What you will do
From the data below, copy out every line in which the word "chans" occurs.

Extracted information
++++++++++++++++++++
(** [cv2.threshold(a, thresh, maxval, cv2.THRESH_BINARY_INV)[1]] *)
Definition threshold_BINARY_INV (thresh maxval : Z) (a : ndarray) : ndarray :=
  {| rows := rows a; cols := cols a; chans := chans a;
     px := fun r c ch => if thresh <? px a r c ch then 0 else maxval |}.

Definition cvtColor_GRAY2BGR (a : ndarray) : option ndarray :=
  if chans a =? 1 then
    Some {| rows := rows a; cols := cols a; chans := 3;
            px := fun r c _ => px a r c 0 |}
  else None.

Definition bitwise_and (a b : ndarray) : option ndarray :=
  if same_shape a b then
    Some {| rows := rows a; cols := cols a; chans := chans a;
            px := fun r c ch => Z.land (px a r c ch) (px b r c ch) |}
  else scalar_operand Z.land a b.

Definition bitwise_or (a b : ndarray) : option ndarray :=
  if same_shape a b then
    Some {| rows := rows a; cols := cols a; chans := chans a;
            px := fun r c ch => Z.lor (px a r c ch) (px b r c ch) |}
  else scalar_operand Z.lor a b.

(** The composited frame as a value. *)
Definition compose (img displayBuffer : ndarray) : option ndarray :=
  imgGray ← cvtColor_BGR2GRAY displayBuffer;
  imgInv ← cvtColor_GRAY2BGR (threshold_BINARY_INV 50 255 imgGray);
  masked ← bitwise_and img imgInv;
  bitwise_or masked displayBuffer.

(** The same lines on the heap: [img] and [displayBuffer] are references;
    every [cv2] call allocates its result, and the local name [img] is
    rebound to it. *)
Definition overlay_canvas (img displayBuffer : nat) (h : heap) : option (nat * heap) :=
  snap ← h !! displayBuffer;
  gray ← cvtColor_BGR2GRAY snap;
  let '(imgGray, h1) := alloc gray h in
  gray' ← h1 !! imgGray;
  let '(imgInv, h2) := alloc (threshold_BINARY_INV 50 255 gray') h1 in
  inv ← h2 !! imgInv;
  inv3 ← cvtColor_GRAY2BGR inv;
  let '(imgInv', h3) := alloc inv3 h2 in
  live ← h3 !! img;
  mask ← h3 !! imgInv';
  masked ← bitwise_and live mask;
  let '(img1, h4) := alloc masked h3 in
  a ← h4 !! img1;
  snap' ← h4 !! displayBuffer;
  out ← bitwise_or a snap';
  Some (alloc out h4).

(** [overlay_header(img)]: blends in place when the header has an alpha
    channel. *)
Definition overlay_header (current_header : ndarray) (img : nat) (h : heap) : option heap :=
  a ← h !! img;
  Some (if chans current_header =? 4 then <[img := blend current_header a]> h else h).

(** Compositing and header for one frame; the result is the array that is
    shown. *)
Definition render (current_header : ndarray) (img displayBuffer : nat) (h : heap)
  : option (nat * heap) :=
  '(out, h1) ← overlay_canvas img displayBuffer h;
  h2 ← overlay_header current_header out h1;
  Some (out, h2).

End Compositor.

(** ** The lock around the canvas

    [send_drawing] (the drawing loop) and [receive_drawings] (the receive
    loop) both run

      async with self.drawLock:
          cv2.line(self.imgCanvas, ...)
          self.displayBuffer = self.imgCanvas.copy()

    The model below lets the two loops interleave after every single pixel
    store, which is finer than any schedule of the event loop. *)

Inductive task := DrawingLoop | ReceiveLoop.

Inductive position :=
| Outside                             (* not in the with-block *)
| Entered (a : pyval * pyval * pyval * pyval)  (* lock taken, cv2.line not yet called *)
| InLine (todo : list pixel_write)    (* inside cv2.line: pixels still to store *)
| Leaving.                            (* about to release the lock *)

Record shared := {
  canvas : ndarray;          (* self.imgCanvas *)
  snapshot : ndarray;        (* self.displayBuffer *)
  drawLock : option task;    (* who holds self.drawLock *)
  drawing_at : position;     (* where the drawing loop is *)
  receive_at : position      (* where the receive loop is *)
}.

Definition at_ (s : shared) (t : task) : position :=
  match t with
  | DrawingLoop => drawing_at s
  | ReceiveLoop => receive_at s
  end.

Definition move (t : task) (q : position) (s : shared) : shared :=
  match t with
  | DrawingLoop =>
      {| canvas := canvas s; snapshot := snapshot s; drawLock := drawLock s;
         drawing_at := q; receive_at := receive_at s |}
  | ReceiveLoop =>
      {| canvas := canvas s; snapshot := snapshot s; drawLock := drawLock s;
         drawing_at := drawing_at s; receive_at := q |}
  end.

Definition set_lock (l : option task) (s : shared) : shared :=
  {| canvas := canvas s; snapshot := snapshot s; drawLock := l;
     drawing_at := drawing_at s; receive_at := receive_at s |}.

Definition set_canvas (img : ndarray) (s : shared) : shared :=
  {| canvas := img; snapshot := snapshot s; drawLock := drawLock s;
     drawing_at := drawing_at s; receive_at := receive_at s |}.

Definition set_snapshot (img : ndarray) (s : shared) : shared :=
  {| canvas := canvas s; snapshot := img; drawLock := drawLock s;
     drawing_at := drawing_at s; receive_at := receive_at s |}.

Section Lock.

(** The pixels a [cv2.line] call stores, in order; [None] when it raises. *)
Variable raster : pyval * pyval * pyval * pyval -> option (list pixel_write).

Inductive lock_step : shared -> shared -> Prop :=
| step_acquire t a s :
    drawLock s = None -> at_ s t = Outside ->
    lock_step s (move t (Entered a) (set_lock (Some t) s))
| step_line t a todo s :
    at_ s t = Entered a -> raster a = Some todo ->
    lock_step s (move t (InLine todo) s)
| step_line_raises t a s :
    at_ s t = Entered a -> raster a = None ->
    lock_step s (move t Leaving s)
| step_store t w todo s :
    at_ s t = InLine (w :: todo) ->
    lock_step s (move t (InLine todo) (set_canvas (store w (canvas s)) s))
| step_publish t s :
    at_ s t = InLine [] ->
    lock_step s (move t Leaving (set_snapshot (canvas s) s))
| step_release t s :
    at_ s t = Leaving ->
    lock_step s (move t Outside (set_lock None s)).
(** * Processed-file registry and upload pipeline

    A shallow embedding of the two client pages of the file-processing UI:

    - [ui/app/logs/files/page.tsx]       (component [FilesPage]), and
    - [ui/app/logs/files/[id]/page.tsx]  (component [FileDetailPage]).

    Both are React function components.  A component is modelled by the
    record of its [useState] cells, its effects and event handlers by
    computations in a small state-and-exception monad [JS], and everything
    the handlers reach outside the component (the [localStorage] slot, the
    network, the console and the toasts) by a [World].  What the runtime
    decides is a parameter: the answers of [JSON.parse] and
    [JSON.stringify] (class [JSON]) and whether the storage area takes a
    write (class [Storage]). *)

From stdpp Require Import base strings list gmap.

Open Scope string_scope.
Open Scope list_scope.

(** ** Values *)

(** [interface ProcessedFile] — the same declaration in both pages. *)
Record ProcessedFile : Type := mkProcessedFile {
  id : string;
  filename : string;
  content : string;
  processedAt : string;
}.

#[global] Instance ProcessedFile_eq_dec : EqDecision ProcessedFile.
Proof. solve_decision. Defined.

(** The browser's [File]: the handlers read only its [name]. *)
Record File : Type := mkFile { name : string }.

#[global] Instance File_eq_dec : EqDecision File.
Proof. solve_decision. Defined.

(** What a [catch (error)] clause can receive: an [Error] instance with its
    message, or any other thrown value. *)
Inductive Thrown : Type :=
  | ErrorObj (message : string)
  | NonError.

(** JavaScript truthiness of a string and of a nullable string. *)
Definition truthy (s : string) : bool := negb (String.eqb s "").

Definition truthy_opt (o : option string) : bool :=
  match o with
  | Some s => truthy s
  | None => false
  end.

(** [a || b] on a nullable string [a] and a string [b]. *)
Definition or_else (a : option string) (b : string) : string :=
  match a with
  | Some s => if truthy s then s else b
  | None => b
  end.

(** ** The world outside the component *)

Inductive Level : Type := LogLevel | ErrorLevel.

(** The observable actions of a page, in the order they happen. *)
Inductive Effect : Type :=
  | Console (lvl : Level) (label : string)
  | ToastError (msg : string)
  | ToastSuccess (msg : string)
  | StorageWrite (key value : string)
  | FetchPost (url : string) (field : string) (body : File)
  | ResetInput (element : string).

Record World : Type := mkWorld {
  localStorage : gmap string string;
  inflight : list File;
  trace : list Effect;
}.

Definition STORAGE_KEY : string := "llama-stack-processed-files".

(** ** Computations *)

Inductive Completion (A : Type) : Type :=
  | Normal (a : A)
  | Throw (t : Thrown).
Arguments Normal {A} a.
Arguments Throw {A} t.

(** The storage area of the browser: how [setItem] answers the write of a
    value under a key, given what the area holds.  [Normal] is a write
    that is stored; [Throw] is a write the area refuses (a full or a
    disabled storage), with the exception it raises. *)
Class Storage : Type := {
  setItem_outcome : gmap string string -> string -> string -> Completion unit;
}.

(** A computation over the pending state [S] of a component's [useState]
    cells and the world; it completes normally or throws. *)
Definition JS (S A : Type) : Type := S -> World -> Completion A * S * World.

Section Monad.
Context {S : Type}.
Context `{Storage}.

Definition ret {A} (a : A) : JS S A := fun s w => (Normal a, s, w).

Definition bind {A B} (m : JS S A) (k : A -> JS S B) : JS S B :=
  fun s w =>
    match m s w with
    | (Normal a, s', w') => k a s' w'
    | (Throw t, s', w') => (Throw t, s', w')
    end.

Definition throw {A} (t : Thrown) : JS S A := fun s w => (Throw t, s, w).

(** [try { body } catch (e) { handler e } finally { fin }]. *)
Definition try_catch_finally
    (body : JS S unit) (handler : Thrown -> JS S unit) (fin : JS S unit)
    : JS S unit :=
  fun s w =>
    let '(c1, s1, w1) := body s w in
    let '(c2, s2, w2) :=
      match c1 with
      | Normal a => (Normal a, s1, w1)
      | Throw t => handler t s1 w1
      end in
    let '(c3, s3, w3) := fin s2 w2 in
    match c3 with
    | Normal _ => (c2, s3, w3)
    | Throw t => (Throw t, s3, w3)
    end.

(** [try { body } catch (e) { handler e }]. *)
Definition try_catch (body : JS S unit) (handler : Thrown -> JS S unit)
    : JS S unit :=
  try_catch_finally body handler (ret tt).

(** A state setter of [useState], called with an updater. *)
Definition set_state (f : S -> S) : JS S unit :=
  fun s w => (Normal tt, f s, w).

Definition emit (e : Effect) : JS S unit :=
  fun s w =>
    (Normal tt, s,
     {| localStorage := localStorage w;
        inflight := inflight w;
        trace := trace w ++ [e] |}).

Definition console_log (label : string) : JS S unit :=
  emit (Console LogLevel label).

Definition console_error (label : string) : JS S unit :=
  emit (Console ErrorLevel label).

Definition toast_error (msg : string) : JS S unit := emit (ToastError msg).

Definition toast_success (msg : string) : JS S unit :=
  emit (ToastSuccess msg).

(** [localStorage.getItem(key)]: [null] for a key that is not there. *)
Definition localStorage_getItem (key : string) : JS S (option string) :=
  fun s w => (Normal (localStorage w !! key), s, w).

(** [localStorage.setItem(key, value)]: the value is stored, or the area
    refuses the write and the call throws, the area left as it was. *)
Definition localStorage_setItem (key value : string) : JS S unit :=
  fun s w =>
    match setItem_outcome (localStorage w) key value with
    | Normal _ =>
        (Normal tt, s,
         {| localStorage := <[key := value]> (localStorage w);
            inflight := inflight w;
            trace := trace w ++ [StorageWrite key value] |})
    | Throw reason => (Throw reason, s, w)
    end.

(** [fetch(url, { method: "POST", body: formData })] with the file under
    the form field [field]: the request leaves, the promise is pending. *)
Definition fetch_post (url field : string) (body : File) : JS S unit :=
  fun s w =>
    (Normal tt, s,
     {| localStorage := localStorage w;
        inflight := inflight w ++ [body];
        trace := trace w ++ [FetchPost url field body] |}).

(** A call that completes as the runtime decided. *)
Definition lift {A} (c : Completion A) : JS S A := fun s w => (c, s, w).
End Monad.

Declare Scope js_scope.
Delimit Scope js_scope with js.
Notation "'do' x <- m ; k" := (bind m (fun x => k))
  (at level 10, x name, m at level 100, k at level 200) : js_scope.
Notation "m ;; k" := (bind m (fun _ => k))
  (at level 100, k at level 200, right associativity) : js_scope.
Open Scope js_scope.

(** ** The conversion service *)

(** The body of a conversion response as [handleUpload] reads it: the
    [content] and [filename] properties, each possibly missing. *)
Record ResultJson : Type := mkResultJson {
  r_content : option string;
  r_filename : option string;
}.

(** A [Response]; [json] is how [response.json()] settles. *)
Record Response : Type := mkResponse {
  ok : bool;
  statusText : string;
  json : Completion ResultJson;
}.

(** How the promise of [fetch] settles. *)
Inductive FetchOutcome : Type :=
  | Fulfilled (response : Response)
  | Rejected (reason : Thrown).

(** [error instanceof Error ? error.message : "Unknown error occurred"]. *)
Definition error_text (error : Thrown) : string :=
  match error with
  | ErrorObj message => message
  | NonError => "Unknown error occurred"
  end.

(** ** The list page: [FilesPage] *)

(** The four [useState] cells of [FilesPage]. *)
Record FilesPage : Type := mkFilesPage {
  files : list ProcessedFile;
  isUploading : bool;
  selectedFile : option File;
  isLoading : bool;
}.

Definition initial_page : FilesPage :=
  {| files := []; isUploading := false; selectedFile := None;
     isLoading := true |}.

Definition setFiles (f : list ProcessedFile -> list ProcessedFile)
    : JS FilesPage unit :=
  set_state (fun s =>
    {| files := f (files s); isUploading := isUploading s;
       selectedFile := selectedFile s; isLoading := isLoading s |}).

Definition setIsUploading (b : bool) : JS FilesPage unit :=
  set_state (fun s =>
    {| files := files s; isUploading := b;
       selectedFile := selectedFile s; isLoading := isLoading s |}).

Definition setSelectedFile (f : option File) : JS FilesPage unit :=
  set_state (fun s =>
    {| files := files s; isUploading := isUploading s;
       selectedFile := f; isLoading := isLoading s |}).

Definition setIsLoading (b : bool) : JS FilesPage unit :=
  set_state (fun s =>
    {| files := files s; isUploading := isUploading s;
       selectedFile := selectedFile s; isLoading := b |}).

(** What [renderContent] returns. *)
Inductive Content : Type :=
  | LoadingSkeleton
  | EmptyState
  | FilesTable (rows : list ProcessedFile).

Definition renderContent (s : FilesPage) : Content :=
  if isLoading s then LoadingSkeleton
  else if Nat.eqb (List.length (files s)) 0 then EmptyState
  else FilesTable (files s).

(** [disabled={isUploading}] on the file input. *)
Definition input_disabled (s : FilesPage) : bool := isUploading s.

(** [disabled={!selectedFile || isUploading}] on the upload button. *)
Definition button_disabled (s : FilesPage) : bool :=
  match selectedFile s with
  | Some _ => isUploading s
  | None => true
  end.

(** What happens to a mounted list page. *)
Inductive Event : Type :=
  | ChangeFile (picked : option File)
  | ClickUpload
  | FetchSettled (outcome : FetchOutcome) (uuid now : string).

(** The dependency array [[files, isLoading]] of the save effect.  React
    compares with [Object.is]; the page replaces [files] only by the array
    just parsed (together with [isLoading]) or by a longer one, so the
    comparison of the values decides the same. *)
Definition deps_changed (prev next : FilesPage) : bool :=
  negb (bool_decide (files prev = files next)
        && Bool.eqb (isLoading prev) (isLoading next)).

(** The [JSON] object of the runtime: [JSON.parse] at the type the pages
    give its result, [ProcessedFile[]], throwing on a text that is not
    JSON, and [JSON.stringify] on the registry.  [JSON_parse text = Normal l]
    reads: the text is JSON for the array of records [l].  A text that is
    valid JSON of another shape has no place in this typed view; what the
    list page does with one is followed in [Untyped]. *)
Class JSON : Type := {
  JSON_parse : string -> Completion (list ProcessedFile);
  JSON_stringify : list ProcessedFile -> string;
}.

Section Runtime.
Context `{JSON}.
Context `{Storage}.

(** "Load files from localStorage on mount". *)
Definition load_effect : JS FilesPage unit :=
  try_catch_finally
    (do stored <- localStorage_getItem STORAGE_KEY;
     match stored with
     | Some text =>
         if truthy text then
           do parsedFiles <- lift (JSON_parse text);
           setFiles (fun _ => parsedFiles)
         else ret tt
     | None => ret tt
     end)
    (fun error => console_error "Error loading files from localStorage:")
    (setIsLoading false).
(** * LawBot chat relay: the provider dispatch of [chatbot/views.py]

    A shallow embedding of the fallback logic that forwards the stored
    conversation to the external completion providers:
    [get_ai_response_external_only], its three stage functions
    [try_openai_api], [try_openrouter_api], [try_alternative_openai_api],
    and the REST entry point [chat_api] that calls them.

    Python values are modelled as follows.
    - A [str] is a Coq [string]; every character stands for one code point
      below 256, so [len] is [String.length].
    - A [dict] returned by the stage functions is the inductive [Outcome].
    - Exceptions are values of type [Py.exc]; code that can raise lives in
      the state-and-exception monad [M], and [try]/[except] is [try_except].
    - The outside world (the configured key, the HTTP peer, the availability
      of the database) is the record [Env]; everything the code mutates or
      emits (the message table, the outbound requests, the signals sent) is
      the record [State]. *)

From Stdlib Require Import String Ascii List ZArith QArith Bool Lia DecimalString.
Import ListNotations.

Close Scope Q_scope.
Open Scope string_scope.
Open Scope Z_scope.

(* ===================================================================== *)
(** ** Python values *)
(* ===================================================================== *)

Module Py.

(** The exception classes the [except] clauses of the code tell apart, and
    the built-in ones a subscript or the [pre_save] handler can raise.
    [RequestException] stands for every subclass of
    [requests.exceptions.RequestException] other than [Timeout];
    [OtherException] for any further subclass of [Exception]. *)
Inductive exc_class : Set :=
| Timeout
| RequestException
| KeyError
| IndexError
| TypeError
| ValueError
| AttributeError
| OtherException.

(** An exception instance: its class and [str(e)]. *)
Record exc : Set := mk_exc { exc_type : exc_class; exc_str : string }.

(** What evaluating an expression gives: an exception raised, or a value. *)
Definition result (A : Type) : Type := (exc + A)%type.

Definition rbind {A B : Type} (r : result A) (k : A -> result B) : result B :=
  match r with
  | inl e => inl e
  | inr a => k a
  end.

(** [isinstance(e, requests.exceptions.Timeout)] *)
Definition is_Timeout (e : exc) : bool :=
  match exc_type e with Timeout => true | _ => false end.

(** [isinstance(e, requests.exceptions.RequestException)]; [Timeout] is a
    subclass. *)
Definition is_RequestException (e : exc) : bool :=
  match exc_type e with Timeout | RequestException => true | _ => false end.

(** What [json.loads] yields. An object is the list of its entries; lookup
    takes the first entry with the key. *)
#[warnings="-register-all"]
Inductive json : Type :=
| JNull
| JBool (b : bool)
| JInt (n : Z)
| JFloat (q : Q)
| JStr (s : string)
| JArr (items : list json)
| JObj (entries : list (string * json)).

(** Truth value of a decoded value ([not v] is its negation). *)
Definition truthy (v : json) : bool :=
  match v with
  | JNull => false
  | JBool b => b
  | JInt n => negb (n =? 0)
  | JFloat q => negb (Qnum q =? 0)
  | JStr s => negb (s =? "")%string
  | JArr items => match items with [] => false | _ => true end
  | JObj entries => match entries with [] => false | _ => true end
  end.

Fixpoint assoc {A : Type} (k : string) (l : list (string * A)) : option A :=
  match l with
  | [] => None
  | (k', v) :: rest => if (k =? k')%string then Some v else assoc k rest
  end.

(** [str(KeyError(k))] for a key without quotes or escapes. *)
Definition repr_key (k : string) : string := "'" ++ k ++ "'".

(** [str(n)] for an [int]. *)
Definition str_int (n : Z) : string := NilZero.string_of_int (Z.to_int n).

(** [str(k)] inside an f-string, for a value that is [None] or a [str]. *)
Definition str_opt (k : option string) : string :=
  match k with
  | Some s => s
  | None => "None"
  end.

(** Truth value of a value that is [None] or a [str]. *)
Definition truthy_opt (k : option string) : bool :=
  match k with
  | Some s => negb (s =? "")%string
  | None => false
  end.

Section Subscript.

(** The text of the [TypeError] the interpreter raises when the value
    cannot be subscripted that way; it differs between interpreter
    versions and is left open. *)
Variable typeerror_text : json -> string.

(** [v[k]] for a string key [k]. *)
Definition getitem_key (v : json) (k : string) : result json :=
  match v with
  | JObj entries =>
      match assoc k entries with
      | Some x => inr x
      | None => inl (mk_exc KeyError (repr_key k))
      end
  | _ => inl (mk_exc TypeError (typeerror_text v))
  end.

(** [v[0]]. A decoded object has only string keys, so the key [0] is
    never found in it. *)
Definition getitem_0 (v : json) : result json :=
  match v with
  | JArr (x :: _) => inr x
  | JArr [] => inl (mk_exc IndexError "list index out of range")
  | JStr (String c _) => inr (JStr (String c EmptyString))
  | JStr EmptyString => inl (mk_exc IndexError "string index out of range")
  | JObj _ => inl (mk_exc KeyError "0")
  | _ => inl (mk_exc TypeError (typeerror_text v))
  end.

End Subscript.

(** [type(v).__name__] *)
Definition type_name (v : json) : string :=
  match v with
  | JNull => "NoneType"
  | JBool _ => "bool"
  | JInt _ => "int"
  | JFloat _ => "float"
  | JStr _ => "str"
  | JArr _ => "list"
  | JObj _ => "dict"
  end.

(** [c.isspace()] for a character below 256. *)
Definition isspace (c : ascii) : bool :=
  let n := nat_of_ascii c in
  (((9 <=? n) && (n <=? 13)) || ((28 <=? n) && (n <=? 32))
   || (n =? 133) || (n =? 160))%nat.

Fixpoint all_space (s : string) : bool :=
  match s with
  | EmptyString => true
  | String c rest => isspace c && all_space rest
  end.

End Py.

(* ===================================================================== *)
(** ** HTTP requests and responses (the [requests] library) *)
(* ===================================================================== *)

Module Http.

(** One entry of the [messages] array: [{"role": ..., "content": ...}]. *)
Record ChatMessage : Set := { role : string; content : string }.

(** The JSON body of a chat-completion request. *)
Record Payload : Set := {
  model : string;
  messages : list ChatMessage;
  max_tokens : Z;
  temperature : Q
}.

(** The arguments of one [requests.post] call. *)
Record Request : Set := {
  url : string;
  headers : list (string * string);
  json : Payload;
  timeout : Z
}.

(** What the code reads of a response: [status_code], [text], and what
    calling [.json()] does (the decoded body, or the exception raised). *)
Record Response : Type := {
  status_code : Z;
  text : string;
  json_body : Py.result Py.json
}.

End Http.

(* ===================================================================== *)
(** ** The message table and the signals *)
(* ===================================================================== *)

Module Models.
++++++++++++++++++++
Reply
  {| rows := rows a; cols := cols a; chans := chans a;
  if chans a =? 1 then
    Some {| rows := rows a; cols := cols a; chans := 3;
    Some {| rows := rows a; cols := cols a; chans := chans a;
    Some {| rows := rows a; cols := cols a; chans := chans a;
  Some (if chans current_header =? 4 then <[img := blend current_header a]> h else h).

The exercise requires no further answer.